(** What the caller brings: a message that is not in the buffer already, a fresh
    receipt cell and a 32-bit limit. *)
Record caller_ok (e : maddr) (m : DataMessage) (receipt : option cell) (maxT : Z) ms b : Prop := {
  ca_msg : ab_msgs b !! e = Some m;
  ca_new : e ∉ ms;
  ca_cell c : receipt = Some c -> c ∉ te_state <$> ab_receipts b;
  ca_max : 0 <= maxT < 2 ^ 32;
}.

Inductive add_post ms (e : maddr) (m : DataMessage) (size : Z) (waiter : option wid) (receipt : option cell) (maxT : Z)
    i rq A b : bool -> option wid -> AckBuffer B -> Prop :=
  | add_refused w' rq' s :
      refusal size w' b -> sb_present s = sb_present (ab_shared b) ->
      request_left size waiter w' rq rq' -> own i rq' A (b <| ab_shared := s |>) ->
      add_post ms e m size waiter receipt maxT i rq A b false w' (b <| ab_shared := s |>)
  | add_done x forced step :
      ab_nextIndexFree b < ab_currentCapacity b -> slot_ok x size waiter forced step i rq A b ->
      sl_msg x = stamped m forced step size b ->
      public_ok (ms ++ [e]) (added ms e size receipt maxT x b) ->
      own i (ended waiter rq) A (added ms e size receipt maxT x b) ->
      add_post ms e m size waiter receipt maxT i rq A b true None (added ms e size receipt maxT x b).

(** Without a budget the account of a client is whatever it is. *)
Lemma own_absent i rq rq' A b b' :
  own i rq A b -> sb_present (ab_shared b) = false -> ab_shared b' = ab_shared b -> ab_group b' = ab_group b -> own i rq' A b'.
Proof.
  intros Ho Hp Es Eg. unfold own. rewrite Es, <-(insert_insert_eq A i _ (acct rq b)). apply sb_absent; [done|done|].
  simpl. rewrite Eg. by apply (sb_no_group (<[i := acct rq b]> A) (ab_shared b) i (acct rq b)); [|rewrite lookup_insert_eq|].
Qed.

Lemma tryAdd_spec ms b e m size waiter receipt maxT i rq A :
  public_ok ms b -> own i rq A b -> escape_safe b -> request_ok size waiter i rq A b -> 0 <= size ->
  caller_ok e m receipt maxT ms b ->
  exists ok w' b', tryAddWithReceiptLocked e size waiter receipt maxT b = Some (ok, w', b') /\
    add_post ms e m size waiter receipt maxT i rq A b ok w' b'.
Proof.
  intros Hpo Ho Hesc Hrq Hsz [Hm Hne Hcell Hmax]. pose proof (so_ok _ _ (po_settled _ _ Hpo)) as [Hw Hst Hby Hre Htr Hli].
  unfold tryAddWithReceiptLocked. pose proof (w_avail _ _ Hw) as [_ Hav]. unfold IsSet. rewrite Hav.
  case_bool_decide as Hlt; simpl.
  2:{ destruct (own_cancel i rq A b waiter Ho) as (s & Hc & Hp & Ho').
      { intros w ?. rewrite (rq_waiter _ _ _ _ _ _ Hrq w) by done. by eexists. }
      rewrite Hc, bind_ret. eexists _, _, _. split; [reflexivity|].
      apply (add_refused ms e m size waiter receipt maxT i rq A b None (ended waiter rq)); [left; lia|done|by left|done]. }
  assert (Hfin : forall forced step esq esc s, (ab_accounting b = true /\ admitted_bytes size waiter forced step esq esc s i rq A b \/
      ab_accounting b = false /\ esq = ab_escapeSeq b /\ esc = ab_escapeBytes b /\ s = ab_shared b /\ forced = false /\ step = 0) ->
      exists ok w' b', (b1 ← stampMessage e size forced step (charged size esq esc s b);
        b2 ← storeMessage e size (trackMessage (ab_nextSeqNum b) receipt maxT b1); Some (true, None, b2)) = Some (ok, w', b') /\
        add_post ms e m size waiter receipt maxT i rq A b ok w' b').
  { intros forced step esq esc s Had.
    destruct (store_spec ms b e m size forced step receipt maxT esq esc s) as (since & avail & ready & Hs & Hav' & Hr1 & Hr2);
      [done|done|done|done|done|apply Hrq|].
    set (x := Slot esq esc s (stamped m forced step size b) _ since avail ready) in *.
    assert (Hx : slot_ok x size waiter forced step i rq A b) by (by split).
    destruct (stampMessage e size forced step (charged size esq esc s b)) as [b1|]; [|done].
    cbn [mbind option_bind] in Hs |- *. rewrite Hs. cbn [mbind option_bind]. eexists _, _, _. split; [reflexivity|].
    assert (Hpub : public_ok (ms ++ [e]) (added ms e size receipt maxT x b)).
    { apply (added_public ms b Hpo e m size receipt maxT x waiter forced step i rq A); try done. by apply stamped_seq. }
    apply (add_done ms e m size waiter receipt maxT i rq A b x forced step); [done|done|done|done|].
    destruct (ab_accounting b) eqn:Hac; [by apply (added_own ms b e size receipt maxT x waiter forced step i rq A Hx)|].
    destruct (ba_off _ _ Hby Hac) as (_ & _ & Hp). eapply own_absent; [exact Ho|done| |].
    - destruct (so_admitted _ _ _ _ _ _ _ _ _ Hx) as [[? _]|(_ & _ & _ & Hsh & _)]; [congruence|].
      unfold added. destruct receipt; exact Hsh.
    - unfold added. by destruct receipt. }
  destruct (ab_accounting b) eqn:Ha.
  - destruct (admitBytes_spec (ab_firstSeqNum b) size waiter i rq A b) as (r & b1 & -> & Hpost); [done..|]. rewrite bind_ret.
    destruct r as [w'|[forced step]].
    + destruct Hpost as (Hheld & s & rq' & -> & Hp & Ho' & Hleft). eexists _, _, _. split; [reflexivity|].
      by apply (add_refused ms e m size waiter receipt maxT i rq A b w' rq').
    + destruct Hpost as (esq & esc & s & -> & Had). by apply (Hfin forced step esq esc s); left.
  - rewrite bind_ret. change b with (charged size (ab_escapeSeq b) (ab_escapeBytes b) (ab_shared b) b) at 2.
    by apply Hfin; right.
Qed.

━━━━━━

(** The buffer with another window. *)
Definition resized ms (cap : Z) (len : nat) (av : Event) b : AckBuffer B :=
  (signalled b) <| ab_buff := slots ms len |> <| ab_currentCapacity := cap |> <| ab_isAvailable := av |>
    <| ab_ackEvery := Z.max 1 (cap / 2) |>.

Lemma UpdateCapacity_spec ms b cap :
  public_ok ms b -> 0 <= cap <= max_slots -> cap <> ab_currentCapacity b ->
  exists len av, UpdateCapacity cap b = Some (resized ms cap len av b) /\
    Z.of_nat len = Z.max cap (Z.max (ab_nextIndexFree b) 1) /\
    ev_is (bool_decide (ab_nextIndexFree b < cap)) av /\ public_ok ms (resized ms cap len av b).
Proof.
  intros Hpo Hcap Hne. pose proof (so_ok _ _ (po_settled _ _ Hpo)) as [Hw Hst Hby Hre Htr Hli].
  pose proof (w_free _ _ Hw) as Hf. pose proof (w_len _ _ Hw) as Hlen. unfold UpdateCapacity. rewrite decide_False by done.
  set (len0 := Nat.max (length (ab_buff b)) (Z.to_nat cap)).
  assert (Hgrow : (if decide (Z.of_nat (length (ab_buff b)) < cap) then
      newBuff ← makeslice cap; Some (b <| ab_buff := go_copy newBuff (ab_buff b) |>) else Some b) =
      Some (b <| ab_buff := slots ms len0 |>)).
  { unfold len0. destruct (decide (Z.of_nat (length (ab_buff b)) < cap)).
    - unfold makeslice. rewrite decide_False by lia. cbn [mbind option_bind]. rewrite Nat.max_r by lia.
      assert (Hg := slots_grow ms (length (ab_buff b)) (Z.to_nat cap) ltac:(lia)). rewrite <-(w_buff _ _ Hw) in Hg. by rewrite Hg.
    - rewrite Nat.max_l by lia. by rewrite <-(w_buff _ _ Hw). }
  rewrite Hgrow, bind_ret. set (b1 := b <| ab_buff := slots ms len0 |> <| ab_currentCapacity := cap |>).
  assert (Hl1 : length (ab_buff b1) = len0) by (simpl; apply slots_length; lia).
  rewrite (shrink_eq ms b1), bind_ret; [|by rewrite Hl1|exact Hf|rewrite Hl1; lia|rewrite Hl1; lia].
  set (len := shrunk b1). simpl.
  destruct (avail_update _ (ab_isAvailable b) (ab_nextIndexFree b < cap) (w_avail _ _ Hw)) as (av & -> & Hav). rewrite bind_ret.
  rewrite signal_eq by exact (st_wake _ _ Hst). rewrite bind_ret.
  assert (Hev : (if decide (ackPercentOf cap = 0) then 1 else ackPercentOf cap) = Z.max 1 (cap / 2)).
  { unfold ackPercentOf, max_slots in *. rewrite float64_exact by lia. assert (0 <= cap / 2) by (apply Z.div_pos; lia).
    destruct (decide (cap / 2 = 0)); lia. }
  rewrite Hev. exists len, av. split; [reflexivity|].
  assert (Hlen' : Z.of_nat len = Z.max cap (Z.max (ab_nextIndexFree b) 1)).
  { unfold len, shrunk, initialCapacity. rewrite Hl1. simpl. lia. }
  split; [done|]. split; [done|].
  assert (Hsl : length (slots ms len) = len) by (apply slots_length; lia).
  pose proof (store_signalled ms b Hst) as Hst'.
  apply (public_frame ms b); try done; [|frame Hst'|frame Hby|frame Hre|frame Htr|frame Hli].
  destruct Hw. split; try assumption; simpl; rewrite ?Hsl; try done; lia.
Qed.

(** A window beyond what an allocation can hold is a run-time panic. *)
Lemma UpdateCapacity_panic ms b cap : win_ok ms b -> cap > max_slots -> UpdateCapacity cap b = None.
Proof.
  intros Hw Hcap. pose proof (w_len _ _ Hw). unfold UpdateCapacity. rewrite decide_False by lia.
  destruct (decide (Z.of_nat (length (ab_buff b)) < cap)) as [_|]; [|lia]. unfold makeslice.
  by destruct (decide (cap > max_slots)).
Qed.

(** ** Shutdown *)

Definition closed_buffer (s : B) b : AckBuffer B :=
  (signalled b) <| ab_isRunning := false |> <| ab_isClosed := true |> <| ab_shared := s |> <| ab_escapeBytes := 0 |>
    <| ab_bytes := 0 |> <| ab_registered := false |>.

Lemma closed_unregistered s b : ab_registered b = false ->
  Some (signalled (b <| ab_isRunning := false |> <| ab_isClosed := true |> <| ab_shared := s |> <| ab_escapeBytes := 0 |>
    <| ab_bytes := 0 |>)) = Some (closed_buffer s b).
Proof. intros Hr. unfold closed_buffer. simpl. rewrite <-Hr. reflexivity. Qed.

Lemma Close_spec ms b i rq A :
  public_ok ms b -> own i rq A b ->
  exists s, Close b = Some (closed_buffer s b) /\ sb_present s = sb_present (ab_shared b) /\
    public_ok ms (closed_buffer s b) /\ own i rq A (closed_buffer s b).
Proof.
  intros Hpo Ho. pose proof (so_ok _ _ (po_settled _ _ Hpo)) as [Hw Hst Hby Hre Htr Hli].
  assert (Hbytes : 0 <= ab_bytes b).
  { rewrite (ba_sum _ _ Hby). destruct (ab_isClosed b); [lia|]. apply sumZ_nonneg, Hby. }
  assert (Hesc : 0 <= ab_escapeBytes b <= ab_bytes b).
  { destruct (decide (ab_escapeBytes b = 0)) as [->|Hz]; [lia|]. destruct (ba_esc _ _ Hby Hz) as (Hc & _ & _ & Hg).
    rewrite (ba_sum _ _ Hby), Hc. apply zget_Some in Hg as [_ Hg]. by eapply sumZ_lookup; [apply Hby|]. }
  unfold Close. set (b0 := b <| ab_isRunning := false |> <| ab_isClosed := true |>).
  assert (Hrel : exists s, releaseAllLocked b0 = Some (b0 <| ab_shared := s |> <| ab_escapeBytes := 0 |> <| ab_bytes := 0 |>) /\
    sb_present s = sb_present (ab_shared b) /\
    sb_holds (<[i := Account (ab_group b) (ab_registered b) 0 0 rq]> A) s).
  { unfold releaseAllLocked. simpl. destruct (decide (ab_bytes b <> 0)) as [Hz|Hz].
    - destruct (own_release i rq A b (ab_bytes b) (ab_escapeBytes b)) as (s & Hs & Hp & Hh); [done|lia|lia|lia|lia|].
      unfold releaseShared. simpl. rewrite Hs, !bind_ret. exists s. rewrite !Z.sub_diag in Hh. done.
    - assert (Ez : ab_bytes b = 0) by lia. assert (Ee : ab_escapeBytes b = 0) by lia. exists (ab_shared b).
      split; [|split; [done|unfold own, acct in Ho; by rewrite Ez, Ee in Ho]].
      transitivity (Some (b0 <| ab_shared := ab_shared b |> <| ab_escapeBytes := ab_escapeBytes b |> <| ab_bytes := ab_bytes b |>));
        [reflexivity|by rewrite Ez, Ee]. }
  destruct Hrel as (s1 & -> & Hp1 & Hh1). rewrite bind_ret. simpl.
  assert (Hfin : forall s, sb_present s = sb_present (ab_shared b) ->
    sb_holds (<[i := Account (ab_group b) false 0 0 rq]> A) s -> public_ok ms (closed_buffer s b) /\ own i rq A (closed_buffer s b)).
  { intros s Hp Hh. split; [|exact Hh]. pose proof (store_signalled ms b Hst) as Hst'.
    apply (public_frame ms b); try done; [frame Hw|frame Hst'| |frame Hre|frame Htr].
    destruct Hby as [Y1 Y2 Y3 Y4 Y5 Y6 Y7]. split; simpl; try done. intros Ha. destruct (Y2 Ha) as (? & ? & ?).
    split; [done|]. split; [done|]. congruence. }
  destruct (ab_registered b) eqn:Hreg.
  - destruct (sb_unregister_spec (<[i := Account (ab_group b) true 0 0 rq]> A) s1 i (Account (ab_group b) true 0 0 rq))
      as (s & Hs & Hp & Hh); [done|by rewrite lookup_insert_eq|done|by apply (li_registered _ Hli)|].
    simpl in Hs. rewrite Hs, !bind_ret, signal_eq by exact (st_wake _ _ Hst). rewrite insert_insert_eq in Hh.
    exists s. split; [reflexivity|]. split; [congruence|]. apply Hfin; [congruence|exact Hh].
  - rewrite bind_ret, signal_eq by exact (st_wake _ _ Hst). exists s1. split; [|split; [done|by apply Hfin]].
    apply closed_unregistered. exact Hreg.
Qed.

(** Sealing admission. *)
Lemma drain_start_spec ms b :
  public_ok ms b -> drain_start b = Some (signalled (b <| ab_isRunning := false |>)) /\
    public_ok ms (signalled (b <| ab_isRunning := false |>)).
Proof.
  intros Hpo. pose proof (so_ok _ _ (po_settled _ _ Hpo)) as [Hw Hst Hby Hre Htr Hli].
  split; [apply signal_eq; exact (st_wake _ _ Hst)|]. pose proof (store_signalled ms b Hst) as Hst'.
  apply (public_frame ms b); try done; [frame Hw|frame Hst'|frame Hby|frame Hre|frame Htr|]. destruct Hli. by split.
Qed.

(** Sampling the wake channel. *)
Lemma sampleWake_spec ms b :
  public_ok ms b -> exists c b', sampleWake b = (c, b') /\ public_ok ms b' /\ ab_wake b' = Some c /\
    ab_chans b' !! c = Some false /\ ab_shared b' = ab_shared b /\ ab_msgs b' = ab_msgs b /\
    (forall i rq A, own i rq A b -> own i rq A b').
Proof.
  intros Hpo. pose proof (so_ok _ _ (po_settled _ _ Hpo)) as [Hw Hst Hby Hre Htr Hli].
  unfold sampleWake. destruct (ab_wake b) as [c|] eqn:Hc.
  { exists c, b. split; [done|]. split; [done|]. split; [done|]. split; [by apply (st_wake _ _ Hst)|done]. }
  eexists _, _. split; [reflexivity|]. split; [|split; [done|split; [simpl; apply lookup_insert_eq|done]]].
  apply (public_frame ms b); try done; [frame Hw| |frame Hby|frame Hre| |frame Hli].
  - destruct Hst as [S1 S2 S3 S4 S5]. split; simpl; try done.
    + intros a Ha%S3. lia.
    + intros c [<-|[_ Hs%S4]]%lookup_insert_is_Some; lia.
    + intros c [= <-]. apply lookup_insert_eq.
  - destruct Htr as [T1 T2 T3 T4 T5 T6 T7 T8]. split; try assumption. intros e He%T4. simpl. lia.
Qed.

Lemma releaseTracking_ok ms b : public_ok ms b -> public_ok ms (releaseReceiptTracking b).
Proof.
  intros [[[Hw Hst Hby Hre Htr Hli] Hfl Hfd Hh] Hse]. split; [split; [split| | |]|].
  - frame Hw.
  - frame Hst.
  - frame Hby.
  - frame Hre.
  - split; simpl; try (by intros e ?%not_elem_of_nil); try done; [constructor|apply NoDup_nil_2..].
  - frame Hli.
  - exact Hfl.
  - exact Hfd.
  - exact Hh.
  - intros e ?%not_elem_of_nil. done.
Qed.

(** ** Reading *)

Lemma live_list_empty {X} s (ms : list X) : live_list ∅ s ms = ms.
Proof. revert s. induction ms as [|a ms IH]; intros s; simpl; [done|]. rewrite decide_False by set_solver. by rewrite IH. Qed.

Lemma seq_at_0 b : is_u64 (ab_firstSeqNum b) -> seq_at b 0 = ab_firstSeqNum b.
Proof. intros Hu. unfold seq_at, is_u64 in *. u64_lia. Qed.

━━━━━━

> [Brief] Exact duplication is required for the lines above, from the line that contains "Hby). destruct (ab_isClosed" to the line that contains "0)) as [Hz|Hz].", inclusive; omit all others.

> [Answer space]
  { rewrite (ba_sum _ _ Hby). destruct (ab_isClosed b); [lia|]. apply sumZ_nonneg, Hby. }
  assert (Hesc : 0 <= ab_escapeBytes b <= ab_bytes b).
  { destruct (decide (ab_escapeBytes b = 0)) as [->|Hz]; [lia|]. destruct (ba_esc _ _ Hby Hz) as (Hc & _ & _ & Hg).
    rewrite (ba_sum _ _ Hby), Hc. apply zget_Some in Hg as [_ Hg]. by eapply sumZ_lookup; [apply Hby|]. }
  unfold Close. set (b0 := b <| ab_isRunning := false |> <| ab_isClosed := true |>).
  assert (Hrel : exists s, releaseAllLocked b0 = Some (b0 <| ab_shared := s |> <| ab_escapeBytes := 0 |> <| ab_bytes := 0 |>) /\
    sb_present s = sb_present (ab_shared b) /\
    sb_holds (<[i := Account (ab_group b) (ab_registered b) 0 0 rq]> A) s).
  { unfold releaseAllLocked. simpl. destruct (decide (ab_bytes b <> 0)) as [Hz|Hz].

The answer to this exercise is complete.